А. Баунов― Но подразумевается.

О. Журавлева― Такие толстые намеки на какие-то обстоятельства уже всем несколько набили оскомину. Есть достаточно большое количество в Интернете сообщений, что доподлинно известно, что президента Узбекистана просто нет в живых. Что происходит на самом деле?

А. Баунов― Версий две. Одна — что его действительно нет в живых или дело идет к этому. Вторая – что он предается детской забаве, которой любят предаваться некоторые правители, и дети соответственно. Вообразить, как будут меня жалеть, когда я умру. И заодно сделать из этого оргвыводы. Более того, президент Узбекистана в принципе был замечен за  такой забавой. Он перед выборами, я не помню, какого года исчезал и не опровергались слухи о том, что он возможно тяжело болен. И смотрел на  реакцию. Я думаю, что он смотрел скорее на мировую реакцию и может быть на народную реакцию. Или на бюрократию в широком смысле слова. Потому что бюрократия в узком смысле слова ближний круг наверное правду знала. Но в этом случае в связи с отменой праздника что-то мне подсказывает, что это не детская забава правителей, а некоторая другая реальность.

О. Журавлева― Другая реальность всех как мне кажется, беспокоит. Потому что мировая реакция и реакция ближайших соседей это самое интересное и есть. Потому что нашлись сразу специалисты по кланам, по наследникам, по приемникам и все пытаются ответить на главный вопрос: будет ли война, будет ли исламизация и не будет ли вдруг каких-то прекрасных и позитивных изменений.

А. Баунов― Все возможно, потому что в случае когда правитель уходит без преемника, есть, в общем, более-менее один стандартный сценарий, одна дорожка, которая просто немножко ветвится, в зависимости от того, куда свернет правящая бюрократия. Но первая развилка обычно такая.

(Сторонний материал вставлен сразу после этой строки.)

(** The second copy of [getVaultList.ts] in the repository (the one
    headed [@module getVaultList]): the same request and the same check
    of [errors], but no check that [data] exists before
    [response.data.data.vaults.items] is read. *)
Module VaultListDraft.
Import Js Async Async.Notations.

Section WithEnvironment.
Variable env : gmap string string.
Variable post : Axios.post_t.

Definition getVaultList (first skip : option number)
  : Async.t Axios.call (list VaultItem.t) :=
  let first := default (number_of_Z 1000) first in
  let skip := default (number_of_Z 0) skip in
  try_catch
    (response <- VaultList.fetch env post first skip ;;
     (if VaultList.has_errors (Axios.data response)
      then throw (Error ("GraphQL errors: " +:+
             VaultList.stringify_errors
               (default [] (GraphQLResponse.errors (Axios.data response)))))
      else ret tt) ;;;
     match GraphQLResponse.data (Axios.data response) with
     | Some d => ret (VaultResponseData.items (VaultResponseData.vaults d))
     | None => throw (Error (VaultList.cannot_read "vaults"))
     end)
    (fun error => throw (Error ("Failed to fetch vault list: " +:+ cause_text error))).
End WithEnvironment.

End VaultListDraft.

(* ===================================================================== *)
(** ** [deposit] *)
(* ===================================================================== *)

Module MarketParamsInput.
Record t := {
  loanToken : string;
  collateralToken : string;
  oracle : string;
  irm : string;
  lltv : Z;
  id : string
}.
End MarketParamsInput.

Module DepositOptions.
Record t := {
  marketParams : MarketParamsInput.t;
  depositAmount : Z;
  onBehalf : option string
}.
End DepositOptions.

Module DepositResult.
(** [shares] is declared a [BigNumber]; what is stored there is whatever
    the untyped expression [receipt.events?.[0]?.args?.shares || shares]
    evaluates to. *)
Record t := { assets : Z; shares : Js.value }.
End DepositResult.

Убирать стареющего лидера самим или наоборот продлевать его существование как можно дольше. И мы видели оба варианта в мировой истории. Обычно правящая бюрократия продлевает жизнь политическую лидера как можно дольше, если лидер не тиран. Если он, условно говоря, не Сталин, а Брежнев. Если он не уничтожает эту самую бюрократию и при этом они не могут договориться о том, кто среди оставшихся главный. Вот есть один высоко над другими, есть некоторое окружение, где неясно, кто номер два. Нет преемничества формального или неформального. В таком случае они продлевают политическую жизнь лидера, чтобы успеть вытеснить конкурентов, создать коалиции, договориться о том, кто будет следующий. В конце концов, кто-то из конкурентов может и естественным образом уйти, потому что, как правило, среди правящей бюрократии много людей пожилых. А убирают стареющего лидера в том случае, если он совсем тиран. Но даже не стареющего в этом случае убирают. Например, мы видели, что первый президент Туркмении имел обыкновение на радость, на потеху народу периодически посылать внезапно самых высокопоставленных чиновников из собственного окружения из круга ближе некуда. В специальный для них созданный лагерь в пустыне Каракумы. И точно также внезапно как он их посылал, у него случился сердечный приступ в возрасте далеко не таком почтенном, как сейчас у Ислама Каримова. Таким образом бюрократия, если над ней вот так издеваться, если она не чувствует себя в безопасности, если она предмет репрессий, она может помочь лидеру уйти раньше времени. А если она не является предметом репрессий, я думаю, что она бывает заинтересована в том, чтобы существование лидера тянуть как можно дольше, в том числе на несколько дней бывает, что и посмертно. Как мы знаем по советским примерам.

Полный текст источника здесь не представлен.